↓
(* ===== verification/FreeList.v ===== *)
(** * Intrusive free lists in memory

    Free pages and free inodes are singly linked through a word of the free
    element itself, with the head and the count kept in a NUMA descriptor.  This
    file relates such a list to its abstract value, the list of the physical
    addresses of the free elements in order. *)

From S2P Require Import Prelude Mem Layout.

(** Where a free list lives: the virtual addresses of its count and head words,
    the physical range of its elements, their size and the link word's offset. *)
Record flist := mk_flist {
  fl_count : Z;
  fl_head : Z;
  fl_lo : Z;
  fl_hi : Z;
  fl_esz : Z;
  fl_off : Z
}.

Section freelist.
Context (sbi : rdfs_sb_info) (size : Z) {A : Area sbi size}.
Context (F : flist).

Definition link (p : Z) : Z := rdfs_va sbi p + fl_off F.

(** [chain m p l]: following the links from [p] visits exactly [l]. *)
Fixpoint chain (m : mem) (p : Z) (l : list Z) : Prop :=
  match l with
  | [] => True
  | q :: l' => p = q /\ chain m (ld 8 m (link q)) l'
  end.

(** The pointer reached after following [n] links. *)
Fixpoint nth_ptr (m : mem) (n : nat) (p : Z) : Z :=
  match n with O => p | S n' => nth_ptr m n' (ld 8 m (link p)) end.

Definition elem_ok (p : Z) : Prop :=
  fl_lo F <= p /\ p + fl_esz F <= fl_hi F /\ (fl_esz F | p - fl_lo F).

Definition outside (a : Z) : Prop :=
  a + 8 <= rdfs_va sbi (fl_lo F) \/ rdfs_va sbi (fl_lo F) + (fl_hi F - fl_lo F) <= a.

Record flist_wf : Prop := {
  wf_lo : phy_addr sbi <= fl_lo F;
  wf_hi : fl_hi F <= phy_addr sbi + size;
  wf_esz : 8 <= fl_esz F;
  wf_off : 0 <= fl_off F /\ fl_off F + 8 <= fl_esz F;
  wf_words : fl_count F + 8 <= fl_head F \/ fl_head F + 8 <= fl_count F;
  wf_count : fl_lo F < fl_hi F -> outside (fl_count F);
  wf_head : fl_lo F < fl_hi F -> outside (fl_head F)
}.

(** The memory represents the abstract free list [l]. *)
Record free_rep (m : mem) (l : list Z) : Prop := {
  rep_count : ld 8 m (fl_count F) = Z.of_nat (length l);
  rep_chain : chain m (ld 8 m (fl_head F)) l;
  rep_elems : Forall elem_ok l;
  rep_nodup : NoDup l
}.

(** ** Lemmas *)

Lemma elem_disjoint p q : 0 < fl_esz F -> elem_ok p -> elem_ok q -> p <> q ->
  p + fl_esz F <= q \/ q + fl_esz F <= p.
Proof using Type.
  intros He (_ & _ & [a Ha]) (_ & _ & [b Hb]) Hne.
  destruct (Z.lt_trichotomy a b) as [?|[?|?]]; [left|subst; lia|right]; nia.
Qed.

Lemma elem_range (W : flist_wf) p : elem_ok p ->
  phy_addr sbi <= p /\ p + 8 <= p + fl_esz F /\ p + fl_esz F <= phy_addr sbi + size.
Proof. destruct W. intros (? & ? & _). lia. Qed.

Lemma elem_u64 (W : flist_wf) p : elem_ok p -> 0 <= p < 2 ^ 64.
Proof. intros H. pose proof (elem_range W p H). destruct A. lia. Qed.

Lemma link_eq (W : flist_wf) p : elem_ok p -> link p = p - phy_addr sbi + virt_addr sbi + fl_off F.
Proof.
  intros H. pose proof (elem_range W p H). unfold link. rewrite (va_eq (size := size)) by lia. lia.
Qed.

Lemma lo_eq (W : flist_wf) p : elem_ok p ->
  rdfs_va sbi (fl_lo F) = fl_lo F - phy_addr sbi + virt_addr sbi /\ fl_lo F < fl_hi F.
Proof.
  intros H. pose proof (elem_range W p H) as Hr. destruct H as (? & ? & _). destruct W.
  rewrite (va_eq (size := size)) by lia. lia.
Qed.

(** A link word is disjoint from the descriptor's words and from other links. *)
Lemma link_words (W : flist_wf) p : elem_ok p ->
  (link p + 8 <= fl_count F \/ fl_count F + 8 <= link p) /\
  (link p + 8 <= fl_head F \/ fl_head F + 8 <= link p).
Proof.
  intros H. rewrite (link_eq W p H). destruct (lo_eq W p H) as [Hlo Hlt].
  pose proof W as []. specialize (wf_count0 Hlt). specialize (wf_head0 Hlt).
  unfold outside in *. rewrite Hlo in *. destruct H as (? & ? & _). lia.
Qed.

Lemma link_disjoint (W : flist_wf) p q : elem_ok p -> elem_ok q -> p <> q ->
  link p + 8 <= link q \/ link q + 8 <= link p.
Proof.
  intros Hp Hq Hne. rewrite (link_eq W p Hp), (link_eq W q Hq).
  pose proof W as []. destruct (elem_disjoint p q ltac:(lia) Hp Hq Hne); lia.
Qed.

Lemma chain_frame m m' p l :
  (forall q, q ∈ l -> ld 8 m' (link q) = ld 8 m (link q)) -> chain m p l -> chain m' p l.
Proof using Type.
  revert p. induction l as [|q l IH]; intros p Hf; [done|]. intros [-> Hc].
  split; [done|]. rewrite Hf by constructor. apply IH; [|done]. intros; apply Hf; by constructor.
Qed.

Lemma chain_take m p l n : chain m p l -> chain m p (take n l).
Proof using Type.
  revert p n. induction l as [|q l IH]; intros p [|n] Hc; try done.
  destruct Hc as [-> Hc]. cbn. auto.
Qed.

Lemma chain_drop m p l n :
  (n <= length l)%nat -> chain m p l -> chain m (nth_ptr m n p) (drop n l).
Proof using Type.
  revert p l. induction n as [|n IH]; intros p l Hn Hc; [done|].
  destruct l as [|q l]; [cbn in Hn; lia|]. destruct Hc as [-> Hc]. cbn. apply IH; [cbn in Hn; lia|done].
Qed.

Lemma nth_ptr_range m n p : 0 <= p < 2 ^ 64 -> 0 <= nth_ptr m n p < 2 ^ 64.
Proof using Type. revert p. induction n as [|n IH]; intros p Hp; [done|]. apply IH, ld8_range. Qed.

Lemma chain_app m p l1 l2 :
  chain m p (l1 ++ l2) <-> chain m p l1 /\ chain m (nth_ptr m (length l1) p) l2.
Proof using Type.
  revert p. induction l1 as [|q l1 IH]; intros p; cbn; [tauto|].
  split.
  - intros [-> H]. apply IH in H. tauto.
  - intros [[-> H1] H2]. split; [done|]. apply IH. tauto.
Qed.

Lemma nth_ptr_frame m m' p l :
  chain m p l -> (forall q, q ∈ l -> ld 8 m' (link q) = ld 8 m (link q)) ->
  nth_ptr m' (length l) p = nth_ptr m (length l) p.
Proof using Type.
  revert p. induction l as [|q l IH]; intros p Hc Hf; [done|].
  destruct Hc as [-> Hc]. cbn. rewrite Hf by constructor. apply IH; [done|].
  intros; apply Hf; by constructor.
Qed.

(** The head of a non-empty list is its first element. *)
Lemma rep_head m q l : free_rep m (q :: l) -> ld 8 m (fl_head F) = q.
Proof using Type. intros [_ [H _] _ _]. done. Qed.

(** Framing: memory that agrees on the two words and the links of the free
    elements represents the same list. *)
Lemma rep_frame m m' l :
  ld 8 m' (fl_count F) = ld 8 m (fl_count F) ->
  ld 8 m' (fl_head F) = ld 8 m (fl_head F) ->
  (forall q, q ∈ l -> ld 8 m' (link q) = ld 8 m (link q)) ->
  free_rep m l -> free_rep m' l.
Proof using Type.
  intros H1 H2 H3 []. split; try done; [congruence|]. rewrite H2. by eapply chain_frame.
Qed.

(** Framing for a store that misses the list: outside the elements, or in an
    element that is not free. *)
Lemma rep_st_outside (W : flist_wf) m l n a v :
  (a + Z.of_nat n <= fl_count F \/ fl_count F + 8 <= a) ->
  (a + Z.of_nat n <= fl_head F \/ fl_head F + 8 <= a) ->
  (forall q, q ∈ l -> a + Z.of_nat n <= link q \/ link q + 8 <= a) ->
  free_rep m l -> free_rep (st n m a v) l.
Proof.
  intros H1 H2 H3. apply rep_frame; [by rewrite ld_st_ne by lia..|].
  intros q Hq. specialize (H3 q Hq). by rewrite ld_st_ne by lia.
Qed.

(** ** The three list operations *)

(** Popping [n] elements: new head and count, links untouched. *)
Lemma rep_pop (W : flist_wf) m l n :
  free_rep m l -> (n <= length l)%nat ->
  free_rep (st 8 (st 8 m (fl_count F) (Z.of_nat (length l) - Z.of_nat n))
              (fl_head F) (nth_ptr m n (ld 8 m (fl_head F)))) (drop n l).
Proof.
  intros [H1 H2 H3 H4] Hn. pose proof W as [].
  pose proof (ld8_range m (fl_count F)).
  pose proof (nth_ptr_range m n (ld 8 m (fl_head F)) (ld8_range _ _)).
  split.
  - rewrite ld_st_ne by lia. rewrite ld8_st8 by lia. rewrite length_drop. lia.
  - rewrite ld8_st8 by lia. eapply chain_frame; [|by apply chain_drop].
    intros q Hq. apply Forall_take_drop with (n := n) in H3 as [_ H3].
    rewrite Forall_forall in H3. destruct (link_words W q (H3 q Hq)).
    rewrite !ld_st_ne by lia. done.
  - by apply Forall_drop.
  - by apply NoDup_drop.
Qed.

(** Pushing one element: its link is set to the old head. *)
Lemma rep_push (W : flist_wf) m l p :
  free_rep m l -> elem_ok p -> p ∉ l -> Z.of_nat (length l) + 1 < 2 ^ 64 ->
  free_rep (st 8 (st 8 (st 8 m (link p) (ld 8 m (fl_head F))) (fl_head F) p)
              (fl_count F) (Z.of_nat (length l) + 1)) (p :: l).
Proof.
  intros [H1 H2 H3 H4] Hp Hnin Hlen. pose proof W as [].
  pose proof (ld8_range m (fl_head F)). pose proof (elem_u64 W p Hp).
  destruct (link_words W p Hp).
  split.
  - rewrite ld8_st8 by lia. cbn. lia.
  - cbn. rewrite !(ld_st_ne _ _ _ (fl_count F)) by lia. rewrite ld8_st8 by lia.
    split; [done|]. rewrite (ld_st_ne _ _ _ (fl_head F)) by lia. rewrite ld8_st8 by lia.
    eapply chain_frame; [|done]. intros q Hq.
    rewrite Forall_forall in H3. specialize (H3 q Hq).
    destruct (link_words W q H3). assert (p <> q) by set_solver.
    destruct (link_disjoint W p q); try done; rewrite !ld_st_ne by lia; done.
  - by constructor.
  - by constructor.
Qed.

(** Splicing a private chain [l1] in front: its last link is set to the old head. *)
Lemma chain_splice (W : flist_wf) m p l1 e l2 :
  Forall elem_ok (l1 ++ [e]) -> NoDup ((l1 ++ [e]) ++ l2) -> Forall elem_ok l2 ->
  chain m p (l1 ++ [e]) -> chain m (ld 8 m (fl_head F)) l2 ->
  chain (st 8 m (link e) (ld 8 m (fl_head F))) p ((l1 ++ [e]) ++ l2).
Proof.
  intros Hf Hn Hf2 Hc1 Hc2. pose proof (ld8_range m (fl_head F)).
  assert (He : elem_ok e) by (apply Forall_app in Hf as [_ Hf]; by inversion Hf).
  assert (Hfr : forall q, q ∈ l1 \/ q ∈ l2 -> elem_ok q ->
    ld 8 (st 8 m (link e) (ld 8 m (fl_head F))) (link q) = ld 8 m (link q)).
  { intros q Hq Hok. assert (e <> q).
    { intros ->. apply NoDup_app in Hn as (Hn1 & Hd & _). destruct Hq as [Hq|Hq].
      - apply NoDup_app in Hn1 as (_ & Hd1 & _). apply (Hd1 q Hq). set_solver.
      - apply (Hd q); [set_solver|done]. }
    destruct (link_disjoint W e q); try done; rewrite ld_st_ne by lia; done. }
  rewrite <- app_assoc. apply chain_app in Hc1 as [Hc1 [Hend _]].
  assert (Hc1' : chain (st 8 m (link e) (ld 8 m (fl_head F))) p l1).
  { eapply chain_frame; [|done]. intros q Hq. apply Hfr; [by left|].
    apply Forall_app in Hf as [Hf _]. rewrite Forall_forall in Hf. by apply Hf. }
  apply chain_app. split; [done|].
  rewrite (nth_ptr_frame m); [|done|].
  - rewrite Hend. split; [done|]. rewrite ld8_st8 by lia. eapply chain_frame; [|done].
    intros q Hq. apply Hfr; [by right|]. rewrite Forall_forall in Hf2. by apply Hf2.
  - intros q Hq. apply Hfr; [by left|].
    apply Forall_app in Hf as [Hf _]. rewrite Forall_forall in Hf. by apply Hf.
Qed.
End freelist.

#[export] Hint Resolve elem_u64 rep_elems rep_nodup : rdfs.
(* ===== verification/Pages.v ===== *)
(** * The page allocator as its clients see it

    [PageAlloc] is the contract the inode, directory and page-table code relies
    on: an abstract list of free pages, the bytes the allocator reads (its
    footprint) and the effect of the operations of balloc.c on both.  [Node]
    describes a mounted one-node filesystem; its instance proves the contract
    from the free-list refinement of [Balloc]. *)

From S2P Require Import Prelude Mem Layout FreeList Balloc.

Section pages.
Context (sbi : rdfs_sb_info).

(** The bytes of the page at physical address [p]. *)
Definition in_page (p a : Z) : Prop := rdfs_va sbi p <= a < rdfs_va sbi p + PAGE_SIZE.

(** [meta]: the bytes of the inode slots. *)
Class PageAlloc (free : mem -> list Z -> Prop) (foot : list Z -> Z -> Prop)
  (page_ok meta : Z -> Prop) := {
  page_phys p : page_ok p -> 0 < p < 2 ^ 52 /\ p mod PAGE_SIZE = 0;
  page_virt p : page_ok p -> 0 < rdfs_va sbi p /\ rdfs_va sbi p + PAGE_SIZE < 2 ^ 64;
  page_disjoint p q a : page_ok p -> page_ok q -> in_page p a -> in_page q a -> p = q;
  free_pages m l : free m l -> Forall page_ok l /\ NoDup l;
  free_ext m m' l : (forall a, foot l a -> ldb m' a = ldb m a) -> free m l -> free m' l;
  foot_page p l a : Forall page_ok l -> page_ok p -> p ∉ l -> in_page p a -> ~ foot l a;
  foot_cons p l a : foot l a -> foot (p :: l) a;
  meta_page p a : page_ok p -> meta a -> ~ in_page p a;
  meta_foot l a : Forall page_ok l -> meta a -> ~ foot l a;
  free_inode m m' l l' ino : free m l -> free m' l' ->
    get_rdfs_inode m' sbi ino = get_rdfs_inode m sbi ino;
  get_page_ok m cpu p l : free m (p :: l) ->
    exists m', rdfs_get_zeroed_page sbi m cpu = (rdfs_va sbi p, m') /\ free m' l /\
      (forall a, in_page p a -> ldb m' a = 0) /\
      (forall a, ~ foot (p :: l) a -> ~ in_page p a -> ldb m' a = ldb m a);
  new_page_ok m cpu pa ni p l : free m (p :: l) ->
    exists m', rdfs_new_block sbi m cpu pa 1 (Some ni) = (0, p, m') /\ free m' l /\
      (forall a, ~ foot (p :: l) a -> ldb m' a = ldb m a);
  get_page_none m cpu : free m [] -> rdfs_get_zeroed_page sbi m cpu = (0, m);
  free_block_page m p l : free m l -> page_ok p -> p ∉ l ->
    free (rdfs_free_block sbi m p) (p :: l) /\
    (forall a, ~ foot l a -> ~ in_page p a -> ldb (rdfs_free_block sbi m p) a = ldb m a)
}.
End pages.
↑
_Task directions:_
Your answer must be the lines above from the one containing "Fixpoint chain (m" to the one containing "Definition outside (a", both included, restated word for word.

_Written solution:_
Fixpoint chain (m : mem) (p : Z) (l : list Z) : Prop :=
  match l with
  | [] => True
  | q :: l' => p = q /\ chain m (ld 8 m (link q)) l'
  end.

(** The pointer reached after following [n] links. *)
Fixpoint nth_ptr (m : mem) (n : nat) (p : Z) : Z :=
  match n with O => p | S n' => nth_ptr m n' (ld 8 m (link p)) end.

Definition elem_ok (p : Z) : Prop :=
  fl_lo F <= p /\ p + fl_esz F <= fl_hi F /\ (fl_esz F | p - fl_lo F).

Definition outside (a : Z) : Prop :=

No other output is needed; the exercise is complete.